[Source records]
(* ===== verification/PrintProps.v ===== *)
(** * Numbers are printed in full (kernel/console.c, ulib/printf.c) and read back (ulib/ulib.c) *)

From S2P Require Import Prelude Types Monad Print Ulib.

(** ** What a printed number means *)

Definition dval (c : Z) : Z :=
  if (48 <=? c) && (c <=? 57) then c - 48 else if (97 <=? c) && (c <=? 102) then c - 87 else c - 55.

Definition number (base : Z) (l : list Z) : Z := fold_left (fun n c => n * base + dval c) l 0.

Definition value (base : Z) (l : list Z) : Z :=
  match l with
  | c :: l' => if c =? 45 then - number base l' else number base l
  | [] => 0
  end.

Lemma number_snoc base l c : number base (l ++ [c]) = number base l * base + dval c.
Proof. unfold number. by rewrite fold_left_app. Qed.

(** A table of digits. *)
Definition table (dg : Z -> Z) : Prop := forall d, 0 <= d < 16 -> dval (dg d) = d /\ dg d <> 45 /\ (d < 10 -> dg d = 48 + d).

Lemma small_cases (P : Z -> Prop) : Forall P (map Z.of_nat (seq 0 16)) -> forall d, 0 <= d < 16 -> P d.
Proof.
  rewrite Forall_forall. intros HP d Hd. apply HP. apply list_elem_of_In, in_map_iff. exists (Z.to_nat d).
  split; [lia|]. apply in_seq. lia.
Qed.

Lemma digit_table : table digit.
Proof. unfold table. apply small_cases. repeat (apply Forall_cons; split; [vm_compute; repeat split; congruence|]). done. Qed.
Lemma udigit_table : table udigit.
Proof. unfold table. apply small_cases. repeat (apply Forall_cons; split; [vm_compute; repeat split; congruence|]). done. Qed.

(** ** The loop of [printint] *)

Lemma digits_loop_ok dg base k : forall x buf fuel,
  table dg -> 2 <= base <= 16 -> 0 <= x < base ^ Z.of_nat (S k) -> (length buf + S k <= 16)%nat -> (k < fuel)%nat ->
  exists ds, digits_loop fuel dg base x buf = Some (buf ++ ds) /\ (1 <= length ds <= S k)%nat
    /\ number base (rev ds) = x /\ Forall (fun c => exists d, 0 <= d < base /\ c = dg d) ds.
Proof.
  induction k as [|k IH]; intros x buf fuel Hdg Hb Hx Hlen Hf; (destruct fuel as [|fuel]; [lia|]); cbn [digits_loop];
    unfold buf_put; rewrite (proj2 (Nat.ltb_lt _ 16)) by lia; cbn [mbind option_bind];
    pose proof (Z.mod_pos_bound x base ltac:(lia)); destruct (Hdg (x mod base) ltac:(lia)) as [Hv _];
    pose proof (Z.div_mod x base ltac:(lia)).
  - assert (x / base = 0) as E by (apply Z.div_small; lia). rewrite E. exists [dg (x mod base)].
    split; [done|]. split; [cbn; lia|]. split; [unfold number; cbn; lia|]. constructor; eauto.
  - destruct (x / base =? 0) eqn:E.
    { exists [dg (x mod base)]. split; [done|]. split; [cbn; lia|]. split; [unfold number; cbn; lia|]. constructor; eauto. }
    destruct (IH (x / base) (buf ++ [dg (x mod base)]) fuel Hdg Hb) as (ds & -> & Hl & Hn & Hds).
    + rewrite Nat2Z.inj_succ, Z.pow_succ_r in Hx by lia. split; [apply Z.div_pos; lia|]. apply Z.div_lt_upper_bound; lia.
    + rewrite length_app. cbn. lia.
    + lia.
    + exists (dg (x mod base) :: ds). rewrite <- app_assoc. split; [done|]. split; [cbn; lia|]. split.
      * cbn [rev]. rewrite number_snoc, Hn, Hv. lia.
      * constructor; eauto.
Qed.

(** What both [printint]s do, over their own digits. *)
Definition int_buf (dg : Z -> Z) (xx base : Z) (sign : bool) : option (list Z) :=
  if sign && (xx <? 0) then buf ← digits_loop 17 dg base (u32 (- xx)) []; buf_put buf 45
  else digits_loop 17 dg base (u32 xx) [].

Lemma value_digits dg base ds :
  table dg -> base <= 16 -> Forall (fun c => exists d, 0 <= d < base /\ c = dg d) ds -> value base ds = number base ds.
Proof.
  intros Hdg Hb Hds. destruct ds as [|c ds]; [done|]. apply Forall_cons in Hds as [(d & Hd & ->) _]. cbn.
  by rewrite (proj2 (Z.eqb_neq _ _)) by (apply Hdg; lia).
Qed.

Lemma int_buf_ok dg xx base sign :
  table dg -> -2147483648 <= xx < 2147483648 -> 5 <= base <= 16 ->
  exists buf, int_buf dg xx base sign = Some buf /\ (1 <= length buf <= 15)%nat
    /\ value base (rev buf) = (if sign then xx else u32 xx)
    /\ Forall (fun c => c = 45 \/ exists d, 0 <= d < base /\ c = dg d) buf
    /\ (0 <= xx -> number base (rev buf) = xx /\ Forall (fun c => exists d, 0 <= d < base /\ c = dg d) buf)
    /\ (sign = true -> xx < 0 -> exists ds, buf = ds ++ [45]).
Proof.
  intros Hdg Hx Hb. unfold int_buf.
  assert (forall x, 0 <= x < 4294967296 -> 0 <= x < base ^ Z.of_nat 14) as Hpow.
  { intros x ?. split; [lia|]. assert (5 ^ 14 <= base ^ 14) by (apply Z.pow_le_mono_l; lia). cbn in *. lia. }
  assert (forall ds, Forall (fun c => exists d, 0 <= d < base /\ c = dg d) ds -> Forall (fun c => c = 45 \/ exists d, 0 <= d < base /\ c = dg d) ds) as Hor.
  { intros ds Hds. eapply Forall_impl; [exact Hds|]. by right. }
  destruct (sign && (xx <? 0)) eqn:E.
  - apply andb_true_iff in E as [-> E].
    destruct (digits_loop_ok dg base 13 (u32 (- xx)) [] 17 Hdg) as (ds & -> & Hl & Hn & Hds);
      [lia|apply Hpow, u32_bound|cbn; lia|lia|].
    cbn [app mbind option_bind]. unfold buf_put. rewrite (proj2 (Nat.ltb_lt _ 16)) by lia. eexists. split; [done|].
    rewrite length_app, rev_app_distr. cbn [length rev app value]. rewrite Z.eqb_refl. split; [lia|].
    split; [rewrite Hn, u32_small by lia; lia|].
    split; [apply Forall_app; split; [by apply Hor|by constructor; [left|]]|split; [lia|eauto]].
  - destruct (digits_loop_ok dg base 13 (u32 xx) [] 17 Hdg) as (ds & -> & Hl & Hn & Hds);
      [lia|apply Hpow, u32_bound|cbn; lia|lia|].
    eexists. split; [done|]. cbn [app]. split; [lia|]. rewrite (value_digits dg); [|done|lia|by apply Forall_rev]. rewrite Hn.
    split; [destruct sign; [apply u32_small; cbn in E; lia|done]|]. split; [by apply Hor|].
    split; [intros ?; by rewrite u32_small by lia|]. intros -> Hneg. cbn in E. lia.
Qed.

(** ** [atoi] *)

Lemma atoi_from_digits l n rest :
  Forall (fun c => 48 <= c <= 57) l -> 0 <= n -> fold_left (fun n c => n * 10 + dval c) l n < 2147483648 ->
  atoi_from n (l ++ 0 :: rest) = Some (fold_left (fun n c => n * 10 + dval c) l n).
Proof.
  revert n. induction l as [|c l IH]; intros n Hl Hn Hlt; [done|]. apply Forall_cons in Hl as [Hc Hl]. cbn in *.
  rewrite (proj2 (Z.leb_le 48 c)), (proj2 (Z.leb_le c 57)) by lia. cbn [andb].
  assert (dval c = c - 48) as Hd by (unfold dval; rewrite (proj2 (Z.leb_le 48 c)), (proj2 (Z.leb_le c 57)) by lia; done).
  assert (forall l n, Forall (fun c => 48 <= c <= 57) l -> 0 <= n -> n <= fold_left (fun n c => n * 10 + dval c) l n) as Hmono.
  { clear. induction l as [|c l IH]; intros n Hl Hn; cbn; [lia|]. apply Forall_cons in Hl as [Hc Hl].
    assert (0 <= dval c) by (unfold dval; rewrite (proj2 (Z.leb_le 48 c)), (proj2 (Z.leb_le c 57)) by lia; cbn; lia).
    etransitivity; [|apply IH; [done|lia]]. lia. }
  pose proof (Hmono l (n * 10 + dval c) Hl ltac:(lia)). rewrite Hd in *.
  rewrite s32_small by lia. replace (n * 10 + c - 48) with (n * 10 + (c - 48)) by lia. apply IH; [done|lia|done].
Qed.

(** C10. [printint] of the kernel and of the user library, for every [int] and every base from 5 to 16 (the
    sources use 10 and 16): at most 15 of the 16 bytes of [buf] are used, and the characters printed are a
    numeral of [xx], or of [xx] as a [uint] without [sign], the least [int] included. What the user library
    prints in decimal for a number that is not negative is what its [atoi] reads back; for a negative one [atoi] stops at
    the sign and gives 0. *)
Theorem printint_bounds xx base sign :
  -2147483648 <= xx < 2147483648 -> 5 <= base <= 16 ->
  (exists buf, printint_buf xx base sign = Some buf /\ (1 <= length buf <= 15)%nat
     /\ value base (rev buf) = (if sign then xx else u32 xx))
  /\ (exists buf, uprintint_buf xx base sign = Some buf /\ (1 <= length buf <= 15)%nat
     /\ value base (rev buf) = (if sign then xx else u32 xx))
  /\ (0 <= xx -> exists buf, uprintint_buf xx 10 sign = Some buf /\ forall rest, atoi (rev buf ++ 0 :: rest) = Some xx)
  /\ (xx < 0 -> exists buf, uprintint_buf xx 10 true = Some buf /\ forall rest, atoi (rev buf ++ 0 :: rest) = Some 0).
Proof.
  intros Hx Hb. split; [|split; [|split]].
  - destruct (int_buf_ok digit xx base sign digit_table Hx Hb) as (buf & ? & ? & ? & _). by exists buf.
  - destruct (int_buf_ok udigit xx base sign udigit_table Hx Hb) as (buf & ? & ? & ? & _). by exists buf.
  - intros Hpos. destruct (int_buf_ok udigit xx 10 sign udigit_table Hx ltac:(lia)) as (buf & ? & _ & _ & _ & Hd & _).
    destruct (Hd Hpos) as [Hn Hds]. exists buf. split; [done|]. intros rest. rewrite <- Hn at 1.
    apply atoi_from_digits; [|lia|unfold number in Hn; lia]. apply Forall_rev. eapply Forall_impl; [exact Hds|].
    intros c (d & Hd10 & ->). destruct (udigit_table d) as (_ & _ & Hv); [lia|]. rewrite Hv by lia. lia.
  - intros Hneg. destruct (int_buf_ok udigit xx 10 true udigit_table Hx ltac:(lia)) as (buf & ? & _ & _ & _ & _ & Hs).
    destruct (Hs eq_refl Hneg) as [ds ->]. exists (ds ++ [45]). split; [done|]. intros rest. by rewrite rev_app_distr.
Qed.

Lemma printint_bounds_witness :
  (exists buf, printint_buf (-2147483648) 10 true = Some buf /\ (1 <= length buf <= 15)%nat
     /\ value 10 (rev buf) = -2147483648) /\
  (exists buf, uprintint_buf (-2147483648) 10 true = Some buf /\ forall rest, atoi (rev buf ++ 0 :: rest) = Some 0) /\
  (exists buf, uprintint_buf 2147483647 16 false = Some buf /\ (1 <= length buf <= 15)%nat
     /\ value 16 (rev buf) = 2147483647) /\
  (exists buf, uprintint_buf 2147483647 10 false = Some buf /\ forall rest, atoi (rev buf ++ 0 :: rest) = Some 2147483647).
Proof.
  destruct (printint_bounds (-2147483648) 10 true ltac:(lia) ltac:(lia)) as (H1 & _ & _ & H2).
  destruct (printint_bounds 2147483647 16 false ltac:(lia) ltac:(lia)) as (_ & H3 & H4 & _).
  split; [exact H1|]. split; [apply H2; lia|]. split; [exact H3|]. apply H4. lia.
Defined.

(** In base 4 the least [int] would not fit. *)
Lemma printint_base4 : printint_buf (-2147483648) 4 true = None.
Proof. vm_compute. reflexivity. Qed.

What you have to do | Repeat exactly, please, each line from the beginning of the data through the line with "Lemma udigit_table : table udigit." in it, and only those lines.

Reply to the task |
(* ===== verification/PrintProps.v ===== *)
(** * Numbers are printed in full (kernel/console.c, ulib/printf.c) and read back (ulib/ulib.c) *)

From S2P Require Import Prelude Types Monad Print Ulib.

(** ** What a printed number means *)

Definition dval (c : Z) : Z :=
  if (48 <=? c) && (c <=? 57) then c - 48 else if (97 <=? c) && (c <=? 102) then c - 87 else c - 55.

Definition number (base : Z) (l : list Z) : Z := fold_left (fun n c => n * base + dval c) l 0.

Definition value (base : Z) (l : list Z) : Z :=
  match l with
  | c :: l' => if c =? 45 then - number base l' else number base l
  | [] => 0
  end.

Lemma number_snoc base l c : number base (l ++ [c]) = number base l * base + dval c.
Proof. unfold number. by rewrite fold_left_app. Qed.

(** A table of digits. *)
Definition table (dg : Z -> Z) : Prop := forall d, 0 <= d < 16 -> dval (dg d) = d /\ dg d <> 45 /\ (d < 10 -> dg d = 48 + d).

Lemma small_cases (P : Z -> Prop) : Forall P (map Z.of_nat (seq 0 16)) -> forall d, 0 <= d < 16 -> P d.
Proof.
  rewrite Forall_forall. intros HP d Hd. apply HP. apply list_elem_of_In, in_map_iff. exists (Z.to_nat d).
  split; [lia|]. apply in_seq. lia.
Qed.

Lemma digit_table : table digit.
Proof. unfold table. apply small_cases. repeat (apply Forall_cons; split; [vm_compute; repeat split; congruence|]). done. Qed.
Lemma udigit_table : table udigit.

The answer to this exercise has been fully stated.